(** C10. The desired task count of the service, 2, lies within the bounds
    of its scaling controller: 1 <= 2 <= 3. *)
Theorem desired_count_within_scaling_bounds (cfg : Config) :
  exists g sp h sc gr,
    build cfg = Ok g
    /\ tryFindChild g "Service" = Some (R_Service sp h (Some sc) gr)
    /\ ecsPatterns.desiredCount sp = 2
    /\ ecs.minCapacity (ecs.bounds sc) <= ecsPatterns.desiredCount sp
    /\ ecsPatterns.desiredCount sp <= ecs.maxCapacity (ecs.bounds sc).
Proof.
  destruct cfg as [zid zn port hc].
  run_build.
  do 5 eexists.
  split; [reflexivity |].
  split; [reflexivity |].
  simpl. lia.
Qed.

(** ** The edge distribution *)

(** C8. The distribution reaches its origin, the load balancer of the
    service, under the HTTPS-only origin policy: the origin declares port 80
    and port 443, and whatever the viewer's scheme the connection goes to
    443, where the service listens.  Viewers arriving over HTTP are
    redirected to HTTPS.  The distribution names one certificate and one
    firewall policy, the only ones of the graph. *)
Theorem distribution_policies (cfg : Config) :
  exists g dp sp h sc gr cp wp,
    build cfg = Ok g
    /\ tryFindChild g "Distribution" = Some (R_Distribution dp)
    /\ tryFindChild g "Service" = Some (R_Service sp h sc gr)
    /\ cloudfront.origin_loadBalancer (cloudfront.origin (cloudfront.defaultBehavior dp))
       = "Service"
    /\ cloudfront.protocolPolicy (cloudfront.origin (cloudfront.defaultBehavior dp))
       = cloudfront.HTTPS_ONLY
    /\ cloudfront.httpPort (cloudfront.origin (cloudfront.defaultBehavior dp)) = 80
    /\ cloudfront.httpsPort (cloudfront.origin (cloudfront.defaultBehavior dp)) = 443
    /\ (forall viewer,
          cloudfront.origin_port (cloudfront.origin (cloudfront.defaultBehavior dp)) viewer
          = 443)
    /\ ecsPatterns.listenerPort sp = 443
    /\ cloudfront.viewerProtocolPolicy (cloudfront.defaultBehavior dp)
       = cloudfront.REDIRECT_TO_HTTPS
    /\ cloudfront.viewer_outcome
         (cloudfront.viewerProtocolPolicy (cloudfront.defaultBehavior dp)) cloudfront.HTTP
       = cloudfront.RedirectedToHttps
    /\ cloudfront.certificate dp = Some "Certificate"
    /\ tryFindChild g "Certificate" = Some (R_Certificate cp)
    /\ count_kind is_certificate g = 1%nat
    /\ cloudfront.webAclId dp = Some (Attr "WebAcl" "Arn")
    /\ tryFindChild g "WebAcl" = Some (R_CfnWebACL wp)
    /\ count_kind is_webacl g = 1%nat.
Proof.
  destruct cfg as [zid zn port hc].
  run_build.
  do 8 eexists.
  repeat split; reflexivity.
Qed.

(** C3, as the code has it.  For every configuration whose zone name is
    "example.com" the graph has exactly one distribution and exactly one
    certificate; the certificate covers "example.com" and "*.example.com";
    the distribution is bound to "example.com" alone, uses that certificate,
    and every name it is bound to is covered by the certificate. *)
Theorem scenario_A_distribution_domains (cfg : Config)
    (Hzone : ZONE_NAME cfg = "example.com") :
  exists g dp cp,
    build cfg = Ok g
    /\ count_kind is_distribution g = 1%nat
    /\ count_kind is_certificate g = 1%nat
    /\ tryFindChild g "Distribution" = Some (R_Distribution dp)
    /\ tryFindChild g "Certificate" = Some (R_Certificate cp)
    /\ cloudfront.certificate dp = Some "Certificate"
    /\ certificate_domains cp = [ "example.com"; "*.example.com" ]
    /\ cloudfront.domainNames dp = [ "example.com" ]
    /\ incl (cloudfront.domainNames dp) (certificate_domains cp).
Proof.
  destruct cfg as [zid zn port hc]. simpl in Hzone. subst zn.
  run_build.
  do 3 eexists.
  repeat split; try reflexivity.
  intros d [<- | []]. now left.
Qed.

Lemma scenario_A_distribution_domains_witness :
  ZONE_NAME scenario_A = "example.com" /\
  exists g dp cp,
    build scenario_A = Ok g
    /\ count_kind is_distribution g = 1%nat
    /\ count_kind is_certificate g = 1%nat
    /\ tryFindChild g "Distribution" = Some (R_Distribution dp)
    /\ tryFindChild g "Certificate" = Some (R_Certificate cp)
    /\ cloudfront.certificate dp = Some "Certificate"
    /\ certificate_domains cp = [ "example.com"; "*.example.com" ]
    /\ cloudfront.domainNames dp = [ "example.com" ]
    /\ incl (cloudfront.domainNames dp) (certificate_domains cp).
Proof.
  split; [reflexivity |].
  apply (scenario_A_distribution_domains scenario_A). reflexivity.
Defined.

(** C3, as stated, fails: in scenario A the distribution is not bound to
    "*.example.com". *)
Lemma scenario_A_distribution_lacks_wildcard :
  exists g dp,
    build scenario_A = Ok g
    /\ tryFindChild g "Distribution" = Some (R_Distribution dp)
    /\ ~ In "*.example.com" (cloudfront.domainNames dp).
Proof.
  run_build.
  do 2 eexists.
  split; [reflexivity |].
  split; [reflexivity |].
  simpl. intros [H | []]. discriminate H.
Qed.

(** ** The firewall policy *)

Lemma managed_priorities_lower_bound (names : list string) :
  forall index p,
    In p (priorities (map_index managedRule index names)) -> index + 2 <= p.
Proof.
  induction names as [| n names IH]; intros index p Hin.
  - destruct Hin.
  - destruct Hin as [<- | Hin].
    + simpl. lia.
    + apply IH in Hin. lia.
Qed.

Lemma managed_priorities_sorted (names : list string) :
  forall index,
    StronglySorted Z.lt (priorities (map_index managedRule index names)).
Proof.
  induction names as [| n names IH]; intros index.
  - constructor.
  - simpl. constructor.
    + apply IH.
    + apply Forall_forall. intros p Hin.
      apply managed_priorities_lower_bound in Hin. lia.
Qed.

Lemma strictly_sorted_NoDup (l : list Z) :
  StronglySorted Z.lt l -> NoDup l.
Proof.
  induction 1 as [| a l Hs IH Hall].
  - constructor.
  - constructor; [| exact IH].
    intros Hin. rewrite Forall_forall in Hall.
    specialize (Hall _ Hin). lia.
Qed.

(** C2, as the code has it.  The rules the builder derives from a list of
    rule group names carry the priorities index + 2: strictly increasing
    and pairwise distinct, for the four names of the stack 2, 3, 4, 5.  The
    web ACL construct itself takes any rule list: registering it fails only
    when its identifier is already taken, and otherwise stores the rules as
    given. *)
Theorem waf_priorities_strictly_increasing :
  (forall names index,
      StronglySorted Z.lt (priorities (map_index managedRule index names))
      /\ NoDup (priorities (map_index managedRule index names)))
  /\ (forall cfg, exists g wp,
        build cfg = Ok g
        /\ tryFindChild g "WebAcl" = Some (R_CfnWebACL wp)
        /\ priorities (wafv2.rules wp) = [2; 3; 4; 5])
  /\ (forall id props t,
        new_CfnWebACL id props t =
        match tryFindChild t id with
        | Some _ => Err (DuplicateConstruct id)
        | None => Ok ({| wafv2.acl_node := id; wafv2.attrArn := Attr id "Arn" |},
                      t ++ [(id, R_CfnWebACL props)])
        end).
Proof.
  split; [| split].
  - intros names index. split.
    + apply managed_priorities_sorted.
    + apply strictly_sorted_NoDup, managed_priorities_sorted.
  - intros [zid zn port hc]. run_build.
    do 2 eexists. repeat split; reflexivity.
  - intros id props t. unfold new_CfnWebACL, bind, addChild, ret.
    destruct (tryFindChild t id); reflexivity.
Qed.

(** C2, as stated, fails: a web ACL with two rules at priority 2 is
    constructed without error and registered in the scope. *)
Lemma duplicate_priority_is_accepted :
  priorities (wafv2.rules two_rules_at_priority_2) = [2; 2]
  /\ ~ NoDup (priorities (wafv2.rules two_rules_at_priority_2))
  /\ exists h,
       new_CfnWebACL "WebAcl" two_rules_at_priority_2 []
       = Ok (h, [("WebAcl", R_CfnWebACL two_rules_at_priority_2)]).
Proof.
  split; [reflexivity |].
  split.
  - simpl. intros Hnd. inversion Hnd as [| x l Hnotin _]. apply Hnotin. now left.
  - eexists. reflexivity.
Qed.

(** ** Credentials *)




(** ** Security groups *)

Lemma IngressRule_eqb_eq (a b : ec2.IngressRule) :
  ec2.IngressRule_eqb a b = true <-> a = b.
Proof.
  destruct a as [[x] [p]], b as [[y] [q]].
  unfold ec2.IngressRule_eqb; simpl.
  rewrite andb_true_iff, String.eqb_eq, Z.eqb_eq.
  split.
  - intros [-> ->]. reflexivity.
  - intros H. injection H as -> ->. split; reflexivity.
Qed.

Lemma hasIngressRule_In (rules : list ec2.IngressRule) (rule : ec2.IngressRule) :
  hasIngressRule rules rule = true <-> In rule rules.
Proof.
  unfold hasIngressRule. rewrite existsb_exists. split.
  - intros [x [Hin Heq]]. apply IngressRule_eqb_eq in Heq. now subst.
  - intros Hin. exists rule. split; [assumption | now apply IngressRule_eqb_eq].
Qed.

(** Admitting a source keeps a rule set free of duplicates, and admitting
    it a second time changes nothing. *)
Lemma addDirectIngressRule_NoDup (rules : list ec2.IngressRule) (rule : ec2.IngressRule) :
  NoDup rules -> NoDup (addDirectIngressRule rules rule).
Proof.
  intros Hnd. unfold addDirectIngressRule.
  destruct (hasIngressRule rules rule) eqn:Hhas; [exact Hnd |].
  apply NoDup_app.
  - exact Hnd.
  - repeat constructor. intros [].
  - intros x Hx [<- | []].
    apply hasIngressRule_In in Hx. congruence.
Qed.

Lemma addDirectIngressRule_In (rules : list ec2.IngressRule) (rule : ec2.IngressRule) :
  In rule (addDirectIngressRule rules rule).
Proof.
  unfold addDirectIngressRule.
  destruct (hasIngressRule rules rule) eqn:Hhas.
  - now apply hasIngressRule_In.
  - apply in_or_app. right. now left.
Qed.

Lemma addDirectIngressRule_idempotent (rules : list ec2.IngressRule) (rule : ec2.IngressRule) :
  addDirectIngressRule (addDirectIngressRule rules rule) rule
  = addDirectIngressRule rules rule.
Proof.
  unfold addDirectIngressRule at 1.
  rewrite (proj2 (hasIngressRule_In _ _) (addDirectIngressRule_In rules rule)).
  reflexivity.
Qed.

---

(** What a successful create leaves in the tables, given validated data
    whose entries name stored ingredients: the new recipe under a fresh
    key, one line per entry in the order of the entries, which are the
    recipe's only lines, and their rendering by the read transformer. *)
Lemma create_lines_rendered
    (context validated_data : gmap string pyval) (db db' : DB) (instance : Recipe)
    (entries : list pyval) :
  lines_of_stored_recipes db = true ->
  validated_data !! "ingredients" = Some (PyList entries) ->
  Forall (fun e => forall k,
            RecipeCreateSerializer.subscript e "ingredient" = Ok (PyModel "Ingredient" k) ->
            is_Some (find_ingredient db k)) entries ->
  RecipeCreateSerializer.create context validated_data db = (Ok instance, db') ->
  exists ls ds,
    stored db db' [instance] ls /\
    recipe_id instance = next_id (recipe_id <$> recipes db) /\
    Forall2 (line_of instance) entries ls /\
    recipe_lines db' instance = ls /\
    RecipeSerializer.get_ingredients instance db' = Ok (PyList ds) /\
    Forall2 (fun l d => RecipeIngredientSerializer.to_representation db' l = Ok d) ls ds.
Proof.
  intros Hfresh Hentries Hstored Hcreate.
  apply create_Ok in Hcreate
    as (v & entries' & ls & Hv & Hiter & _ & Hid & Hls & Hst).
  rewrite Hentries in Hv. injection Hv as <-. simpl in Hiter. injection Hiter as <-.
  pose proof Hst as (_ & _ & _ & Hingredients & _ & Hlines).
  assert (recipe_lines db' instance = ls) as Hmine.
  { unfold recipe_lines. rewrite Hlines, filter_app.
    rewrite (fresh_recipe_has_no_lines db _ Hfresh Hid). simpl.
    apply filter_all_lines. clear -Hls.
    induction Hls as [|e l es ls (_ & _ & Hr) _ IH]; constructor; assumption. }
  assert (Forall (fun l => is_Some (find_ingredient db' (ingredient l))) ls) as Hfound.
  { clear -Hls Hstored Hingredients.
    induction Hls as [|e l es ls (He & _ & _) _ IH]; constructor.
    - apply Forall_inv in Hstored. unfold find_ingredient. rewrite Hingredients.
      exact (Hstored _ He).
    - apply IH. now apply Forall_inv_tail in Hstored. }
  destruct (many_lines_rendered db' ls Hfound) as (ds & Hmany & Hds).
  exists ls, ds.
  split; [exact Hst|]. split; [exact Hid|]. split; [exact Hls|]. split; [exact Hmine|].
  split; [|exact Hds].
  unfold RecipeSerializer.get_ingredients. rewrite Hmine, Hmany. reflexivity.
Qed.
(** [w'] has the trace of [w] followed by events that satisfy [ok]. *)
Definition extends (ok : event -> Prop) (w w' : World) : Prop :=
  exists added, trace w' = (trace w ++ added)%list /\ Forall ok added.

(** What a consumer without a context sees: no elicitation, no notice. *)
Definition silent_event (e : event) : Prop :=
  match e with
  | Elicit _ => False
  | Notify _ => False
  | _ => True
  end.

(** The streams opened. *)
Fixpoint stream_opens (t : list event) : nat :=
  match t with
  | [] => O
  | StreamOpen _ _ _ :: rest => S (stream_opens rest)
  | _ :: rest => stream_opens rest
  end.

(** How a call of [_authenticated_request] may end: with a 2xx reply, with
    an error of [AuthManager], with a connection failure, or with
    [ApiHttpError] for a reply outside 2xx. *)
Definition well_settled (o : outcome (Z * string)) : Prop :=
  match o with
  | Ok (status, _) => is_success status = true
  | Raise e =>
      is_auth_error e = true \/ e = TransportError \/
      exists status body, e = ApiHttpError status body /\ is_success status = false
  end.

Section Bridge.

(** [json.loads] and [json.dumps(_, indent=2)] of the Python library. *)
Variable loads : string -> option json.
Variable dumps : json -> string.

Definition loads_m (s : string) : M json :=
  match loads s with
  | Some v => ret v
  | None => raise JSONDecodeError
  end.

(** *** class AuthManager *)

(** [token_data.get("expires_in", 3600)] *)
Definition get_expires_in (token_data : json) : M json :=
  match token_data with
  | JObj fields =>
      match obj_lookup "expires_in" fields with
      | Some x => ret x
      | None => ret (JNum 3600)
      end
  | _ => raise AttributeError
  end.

EXERCISE REQUIREMENTS
Count up the lines above that include the string "trace" and report nothing but that number.

ANSWER TO THE EXERCISE
2